Why are Craters Useful?




This week’s guess the planet picture is of Herschel Crater on Mimas, one of Saturn’s moons. This image was captured by the Cassini spacecraft. Mimas is a small and heavily cratered moon, with an icy composition. The leading hemisphere of Mimas is dominated by the Herschel Crater. This large impact basin displays many of the features which are common in impact structures across the solar system. In Monday’s post, I drew attention to the prominent central peak. This is very obvious in this glancing view of Mimas. You can clearly see the topographic profile across the crater, with steep walls on both the inside and outside of the rim, and then an irregular central uplift. The bowl-shaped interior of the crater is not entirely flat, but is covered with hummocks and irregularities.

NASA have a much more detailed description of Herschel crater and what it tells us about Mimas, which can be read at this link. They draw attention to the thick blanket of “ejecta” which was thrown out onto the surrounding plains by the impact. They also notes that some of the smaller craters surrounding the Herschel Basin are “secondary craters” produced by ejected material impacting the surface further away. This image shows a head on view of the crater, and gives us a better look at its surrounding terrain. Mimas has been humorously described as looking like the Death Star from Star Wars, and in this view you can see why.

Craters are found on numerous bodies across the solar system, they can be very useful for interpreting the surfaces into which they impact.

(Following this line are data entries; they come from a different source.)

(* ===== verification/SerializeRead.v ===== *)
(** Reading a file of diagrams back: while garbage collection is disabled, every number gets a
    diagram with the tree of the one that it was written for. *)

From S2P Require Import Prelude MtbddNode BddTree OpSpecs NodeStore MtbddCore MtbddCoreFacts BddApply BddApplyFacts.
From S2P Require Import Avl AvlFacts Serialize SerializeFacts.

Module SerializeRead.
Import MtbddNode BddTree OpSpecs NodeStore MtbddCore MtbddCoreFacts BddApply BddApplyFacts Avl AvlFacts Serialize
  SerializeFacts.

Section reader.
Context {T C : Type} `{NodeTableLaws T} `{OpCacheLaws C}.
Notation mgr := (mgr T C).
Notation state := (state T C).

(** Without garbage collection [mtbdd_makenode] keeps all nodes. *)
Lemma makenode_disabled_spec v low high tl th (m : mgr) :
  mgr_inv m -> gc_enabled m = false -> v < 2 ^ 24 ->
  denotes (st m) (v + 1) low tl -> denotes (st m) (v + 1) high th ->
  wp (mtbdd_makenode v low high)
    (fun r m' => mgr_inv m' /\ extends m m' /\ denotes (st m') v r (mknode v tl th))
    (fun x _ => x = TableFull) m.
Proof.
  intros Hi Hgc Hv Hl Hh. unfold mtbdd_makenode, mknode.
  destruct (N.eqb_spec low high) as [Heq|Hne].
  - apply (den_inj m _ _ _ _ _ _ Hi Hl Hh) in Heq as ->. rewrite decide_True by done.
    apply wp_ret. split_and!; [done|done|]. destruct Hl as [? ?]. split; [done|]. eapply wf_mono; [|done]. lia.
  - assert (tl <> th) as Hnt by (by rewrite <- (den_inj m _ _ _ _ _ _ Hi Hl Hh)). rewrite decide_False by done.
    unfold _mtbdd_makenode. fold (normal low high).
    destruct (normal_spec _ _ _ _ _ _ Hl Hh Hnt) as (l & h & -> & Hl40 & Hhe & Hlh & _ & Hdl & Hdh).
    assert (forall m1 c, mgr_inv m1 -> extends m m1 -> st m1 c = Some (mtbddnode_makenode v l h) ->
      mgr_inv m1 /\ extends m m1 /\ denotes (st m1) v (if MTBDD_HASMARK low then N.lor c mtbdd_complement else c) (Node v tl th)) as Hnode.
    { intros m1 c Hi1 Hx Hc. split; [done|]. split; [done|]. destruct Hx as [_ Hg].
      eapply node_denotes; [done..| | |done]; by eapply denotes_grows. }
    wp_step. eapply wp_mono; [apply on_lookup_spec; [done|exact (makenode_nonzero v l h Hv Hl40 Hlh)]|].
    intros [c cr] m1 (Hi1 & Hx & Hc & _). wp_step. destruct (N.eqb_spec c 0) as [->|Hc0].
    + unfold mtbdd_refs_push, mtbdd_refs_pop, sylvan_gc. repeat wp_step. cbn [rstack set_rstack gc_enabled id].
      assert (gc_enabled m1 = false) as -> by (destruct Hx as [(_ & _ & _ & _ & -> & _) _]; done). repeat wp_step.
      set (m2 := set_rstack _ _). assert (m2 = m1) as -> by (unfold m2; by destruct m1).
      eapply wp_mono; [apply on_lookup_spec; [done|exact (makenode_nonzero v l h Hv Hl40 Hlh)]|].
      intros [c cr'] m5 (Hi5 & Hx5 & Hc5 & _). destruct (N.eqb_spec c 0) as [->|Hc0]; [by apply wp_exit|]. repeat wp_step.
      apply Hnode; [done|by etrans|by apply Hc5].
    + repeat wp_step. by apply Hnode; [| |apply Hc].
Qed.

(** ** The invariant of a reader *)

Context (m : mgr) (Hm : mgr_inv m) (s : serial) (Hw : writer m s ∅).
Implicit Types (e : sylvan_ser).

(** The diagrams have the same tree. *)
Definition same_tree (d : N) (m' : mgr) (d' : N) : Prop := forall t, denotes (st m) 0 d t -> denotes (st m') 0 d' t.

Record reader (k : N) (m' : mgr) (s' : serial) : Prop := {
  rd_inv : mgr_inv m';
  rd_gc : gc_enabled m' = false;
  rd_trees : trees_ok s';
  rd_done : sylvan_ser_done s' = k;
  rd_fresh : forall i, is_Some (numbers s' !! i) -> i <= k;
  rd_same : forall i e, numbers s !! i = Some e -> i <= k ->
    exists e', numbers s' !! i = Some e' /\ same_tree (bdd e) m' (bdd e')
}.

Lemma xneg_edge (c : bool) i t : i < 2 ^ 40 -> rep (st m) i t -> rep (st m) (mk_edge c i) (xneg c t).
Proof.
  intros Hi Hr. destruct c; [|done]. apply rep_toggle in Hr. change i with (mk_edge false i) in Hr.
  by rewrite togglemark_mk in Hr.
Qed.

(** What is read for the number of a diagram. *)
Lemma diagram_of_spec k m' s' c i v t :
  reader k m' s' -> i < 2 ^ 40 -> numbers_to s (mk_edge c i) v -> v <= k -> denotes (st m) 0 (mk_edge c i) t ->
  exists d', diagram_of s' (mk_edge c v) = Some d' /\ denotes (st m') 0 d' t.
Proof using Hm Hw.
  intros Hrd Hi Hn Hv [Hr Hwf]. destruct Hn as (c' & i' & E & Hi' & Hcase). apply mk_edge_inj in E as [<- <-]; [|done..].
  unfold diagram_of. destruct Hcase as [[-> ->]|(Hp & Hip & He)].
  - rewrite isnode_edge by done. exists (mk_edge c 0). split; [done|].
    apply rep_inv in Hr as [[_ ->]|(? & ? & ? & ? & ? & ? & _)]; [|lia|done]. split; [constructor|done].
  - pose proof (wr_diagram _ _ _ Hw i _ He) as Hs. cbn [assigned] in Hs. specialize (Hs ltac:(set_solver)).
    pose proof (number_pos _ _ _ _ _ Hw Hs) as [_ Hlt]. pose proof (counter_bound _ _ _ Hw) as H40. cbn [assigned] in Hlt.
    rewrite isnode_edge, negb_involutive, stripmark_mk, (search_numbers s') by (lia || exact (rd_trees _ _ _ Hrd)).
    rewrite (proj2 (N.eqb_neq v 0)) by lia. cbn [assigned].
    destruct (rd_same _ _ _ Hrd v _ Hs Hv) as (e' & -> & Hsame). cbn [bdd] in Hsame.
    eexists. split; [done|]. destruct (wr_entry _ _ _ Hw v _ Hs) as [_ _ [t0 Ht0] _ _]. cbn [bdd] in Ht0.
    pose proof (rep_functional _ _ _ _ Hr (xneg_edge c i t0 Hi (proj1 Ht0))) as ->.
    destruct (Hsame t0 Ht0) as [Hr' Hwf']. split; [apply rep_transfer; [lia|done]|done].
Qed.

(** A node that has been read. *)
Lemma reader_insert k m' s' e d' :
  reader k m' s' -> numbers s !! (k + 1) = Some e -> same_tree (bdd e) m' d' ->
  exists t1 b1 t2 b2, sylvan_ser_insert (sylvan_ser_set s') (mk_ser d' (k + 1)) = Some (t1, b1) /\
    sylvan_ser_reversed_insert (sylvan_ser_reversed_set s') (mk_ser d' (k + 1)) = Some (t2, b2) /\
    forall n, reader (k + 1) m' (mk_serial t1 t2 n (k + 1)).
Proof.
  intros Hrd He Hsame. pose proof (rd_trees _ _ _ Hrd) as [Hset Hrev].
  destruct (put_spec (H0 := ser_order) _ (mk_ser d' (k + 1)) Hset) as (t1 & y1 & b1 & Hput1 & _).
  destruct (put_ok (H0 := ser_order) _ _ _ _ _ Hset Hput1) as (Hset' & _).
  destruct (put_spec (H0 := reversed_order) _ (mk_ser d' (k + 1)) Hrev) as (t2 & y2 & b2 & Hput2 & _).
  destruct (put_ok (H0 := reversed_order) _ _ _ _ _ Hrev Hput2) as (Hrev' & Hy & Hc).
  change (avl_key (AvlOrder := reversed_order) (mk_ser d' (k + 1))) with (k + 1) in *.
  assert (numbers s' !! (k + 1) = None) as Hfresh.
  { apply eq_None_not_Some. intros Hs%(rd_fresh _ _ _ Hrd). lia. }
  rewrite Hfresh in Hy. injection Hy as -> ->.
  exists t1, b1, t2, true. split; [unfold sylvan_ser_insert, insert_elt; by rewrite Hput1|].
  split; [unfold sylvan_ser_reversed_insert, insert_elt; by rewrite Hput2|]. intros n.
  destruct Hrd as [Hi Hgc _ Hdone Hfr Hsm]. split; try done.
  - intros i. cbn. rewrite Hc. destruct (decide (k + 1 = i)) as [<-|Hne]; [lia|].
    rewrite lookup_insert_ne by done. intros Hs%Hfr. lia.
  - intros i e' He' Hik. cbn. rewrite Hc. destruct (decide (k + 1 = i)) as [<-|Hne].
    + rewrite lookup_insert_eq. eexists. split; [done|]. cbn. by assert (e' = e) as -> by congruence.
    + rewrite lookup_insert_ne by done. apply Hsm; [done|lia].
Qed.

Lemma reader_extends k m' m'' s' : reader k m' s' -> mgr_inv m'' -> extends m' m'' -> reader k m'' s'.
Proof.
  intros [Hi Hgc Ht Hd Hf Hs] Hi' [(_ & _ & _ & _ & Hg & _) Hgrow]. split; try done; [congruence|].
  intros i e He Hik. destruct (Hs i e He Hik) as (e' & He' & Hsame). exists e'. split; [done|].
  intros t Ht'. eapply denotes_grows; [exact Hgrow|]. by apply Hsame.
Qed.

(** The node of a written entry, by its tree. *)
Lemma written_tree e n :
  numbers s !! assigned e = Some e -> written m s e n ->
  exists v l ch ih vl vh lo hi, n = mtbddnode_makenode v vl (mk_edge ch vh) /\ v < 2 ^ 24 /\
    l < 2 ^ 40 /\ ih < 2 ^ 40 /\ vl < 2 ^ 40 /\ vh < 2 ^ 40 /\
    numbers_to s (mk_edge false l) vl /\ numbers_to s (mk_edge ch ih) vh /\ vl < assigned e /\ vh < assigned e /\
    denotes (st m) 0 (bdd e) (Node v lo hi) /\
    denotes (st m) (v + 1) (mk_edge false l) lo /\ denotes (st m) (v + 1) (mk_edge ch ih) hi.
Proof using Hm Hw.
  intros He (v & l & ch & ih & vl & vh & Hnode & Hv & Hl & Hih & Hnl & Hnh & Hvl & Hvh & ->).
  destruct (wr_entry _ _ _ Hw _ e He) as [_ Hb [t [Hr Hwf]] _ _]. pose proof (number_pos _ _ _ _ _ Hw He) as Hp.
  pose proof (counter_bound _ _ _ Hw) as H40.
  destruct (node_cases m (bdd e) t Hr Hwf)
    as [(c & E & _)|(c & i & v' & l' & ch' & ih' & lo & hi & E & Et & Hi & Hv' & Hl' & Hih' & Hnode' & Hlo & Hhi & Hri & Hwn)].
  { exfalso. destruct c; cbn in E; [|lia]. rewrite E in Hb. by destruct Hb as [_ Hb]. }
  rewrite Hnode in Hnode'. apply makenode_inj in Hnode' as (-> & -> & Eh); [|done || by apply mk_edge_edge..].
  apply mk_edge_inj in Eh as [-> ->]; [|done..].
  assert (c = false) as ->.
  { destruct (mk_edge_inj false (bdd e) c i) as [<- _]; [by destruct Hb|lia|exact E|done]. }
  cbn [xneg] in Et. subst t. exists v', l', ch', ih', vl, vh, lo, hi. pose proof Hwn as (_ & _ & _ & Wlo & Whi).
  split_and!; done || lia.
Qed.

Lemma read_loop_spec l rest k m' s' :
  reader k m' s' -> listing m s k l ->
  wp (read_loop (N.of_nat (length l)) (words_of l ++ rest))
    (fun r c => r = rest /\ reader (k + N.of_nat (length l)) (pkg c) (ser c) /\ extends m' (pkg c))
    (fun x _ => x = TableFull) (mk_state m' s').
Proof using Hm Hw.
  revert k m' s'. induction l as [|n l IH]; intros k m' s' Hrd Hli.
  - assert (read_loop (T := T) (C := C) (N.of_nat (length (@nil mtbddnode))) (words_of [] ++ rest) = mret rest) as ->.
    { by destruct rest. }
    apply wp_ret. cbn [length pkg ser]. by rewrite N.add_0_r.
  - destruct Hli as ((e & He & Hwr) & Hli).
    pose proof (numbers_assigned s _ e (wr_trees _ _ _ Hw) He) as Ea.
    assert (numbers s !! assigned e = Some e) as He' by (by rewrite Ea).
    pose proof (number_pos _ _ _ _ _ Hw He) as [_ Hlt]. pose proof (counter_bound _ _ _ Hw) as H40.
    destruct (written_tree e n He' Hwr) as (v & lw & ch & ih & vl & vh & lo & hi & -> & Hv & Hl & Hih & Hvl40 & Hvh40 &
      Hnl & Hnh & Hvl & Hvh & [Hr Hwf] & Hdl & Hdh).
    pose proof Hwf as (_ & _ & Hne & Wlo & Whi).
    set (nd := mtbddnode_makenode v vl (mk_edge ch vh)).
    change (words_of (nd :: l) ++ rest) with (nd.1 :: nd.2 :: (words_of l ++ rest)). cbn [read_loop length].
    rewrite (proj2 (N.eqb_neq _ _)) by lia. rewrite <- surjective_pairing. unfold nd.
    rewrite getlow_makenode, gethigh_makenode, getvariable_makenode by (done || by apply mk_edge_edge).
    destruct (diagram_of_spec k m' s' false lw vl lo Hrd) as (low & Elow & Hlow); [done|done|lia| |].
    { destruct Hdl. split; [done|]. eapply wf_mono; [|done]. lia. }
    destruct (diagram_of_spec k m' s' ch ih vh hi Hrd) as (high & Ehigh & Hhigh); [done|done|lia| |].
    { destruct Hdh. split; [done|]. eapply wf_mono; [|done]. lia. }
    cbn [mk_edge] in Elow. unfold sylvan_serialize_get_reversed. repeat wp_step. cbn [ser]. rewrite Elow.
    cbn [asserted]. repeat wp_step. cbn [ser]. rewrite Ehigh. cbn [asserted]. repeat wp_step.
    pose proof (makenode_disabled_spec v low high lo hi m' (rd_inv _ _ _ Hrd) (rd_gc _ _ _ Hrd) Hv
      (conj (proj1 Hlow) Wlo) (conj (proj1 Hhigh) Whi)) as Hmk.
    unfold wp, on_pkg. cbn [pkg]. unfold wp in Hmk. destruct (mtbdd_makenode v low high m') as [d' m''| |]; [|done..].
    destruct Hmk as (Hi' & Hx & [Hr' Hwf']). unfold mknode in Hr'. rewrite decide_False in Hr' by done.
    pose proof (reader_extends _ _ m'' _ Hrd Hi' Hx) as Hrd'.
    assert (same_tree (bdd e) m'' d') as Hsame.
    { intros t [Ht _]. rewrite (rep_functional _ _ _ _ Ht Hr). split; [done|]. exact Hwf. }
    destruct (reader_insert k m'' s' e d' Hrd' He Hsame) as (t1 & b1 & t2 & b2 & Hins1 & Hins2 & Hrd2).
    pose proof (rd_done _ _ _ Hrd) as Hdone.
    assert (add64 (sylvan_ser_done s') 1 = k + 1) as Hadd by (rewrite Hdone; unfold add64; apply w64_small; lia).
    change (wp (c ← gets ser;
      let e' := mk_ser d' (add64 (sylvan_ser_done c) 1) in
      _ ← on_ser (set_done (add64 (sylvan_ser_done c) 1));
      '(t, _) ← deref (sylvan_ser_insert (sylvan_ser_set c) e');
      _ ← on_ser (set_ser t);
      '(t, _) ← deref (sylvan_ser_reversed_insert (sylvan_ser_reversed_set c) e');
      _ ← on_ser (set_reversed t);
      read_loop (N.of_nat (S (length l)) - 1) (words_of l ++ rest))
      (fun r c => r = rest /\ reader (k + N.of_nat (S (length l))) (pkg c) (ser c) /\ extends m' (pkg c))
      (fun x _ => x = TableFull) (mk_state m'' s')).
    unfold on_ser. repeat wp_step. cbn [ser pkg]. rewrite Hadd.
    eapply wp_deref; [exact Hins1|]. cbn beta iota. repeat wp_step. eapply wp_deref; [exact Hins2|].
    cbn beta iota. repeat wp_step. cbn [ser pkg].
    replace (N.of_nat (S (length l)) - 1) with (N.of_nat (length l)) by lia.
    eapply wp_cons; [apply (IH (k + 1) m''); [apply (Hrd2 (sylvan_ser_counter s'))|exact Hli]| |done].
    intros r c (-> & Hrdc & Hxc). split; [done|]. split; [|by etrans].
    by replace (k + N.of_nat (S (length l))) with (k + 1 + N.of_nat (length l)) by lia.
Qed.

Lemma reader_start m' : mgr_inv m' -> gc_enabled m' = false -> reader 0 m' serial_init.
Proof.
  intros Hi Hgc. split; try done.
  - split; (split; [split; [done|constructor]|done]).
  - intros i [x Hx]. discriminate Hx.
  - intros i e He Hi0. pose proof (number_pos _ _ _ _ _ Hw He). pose proof (numbers_assigned s i e (wr_trees _ _ _ Hw) He). lia.
Qed.
End reader.
End SerializeRead.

This is because the number of craters on a surface can tell us approximately how old it is. Any new surface, such as a recent lava flow will clearly be uncratered. As time goes by more and more impacts will mar that pristine surface. Resulting in the heavily cratered terrains common on worlds like Mercury and the Moon. Many planetary scientists spend a lot of time counting craters in order to estimate the age of a geological unit.

This method relies on the fairly basic principle that if one geological feature overlies another then it must have formed later. The surface into which the craters impact had to have formed before the impact occurred. This allows us to determine what is called a relative date for the surface. Determining which terrains are the oldest, and what order the events occurred in.

Relative dates are useful, but frequently we need more information. It we want to compare several regions which don’t overlap then we need absolute dates, which give us a lot more information to work with than just establishing the order of events for a specific site. However, in order to get a we would need to calibrate our relative dates, by figuring out how many craters impacted into surfaces of known age. On Earth, we can get absolute dates quite easily here, using the decay of radioactive elements to work out how recently a material formed. Unfortunately, Earth doesn’t have many surviving impact craters. Our planet is “resurfaced” much more rapidly than those of many other solar system bodies, wiping away the signs of meteorite impacts. We don’t have the heavily cratered surfaces we would need to calibrate our crater counts.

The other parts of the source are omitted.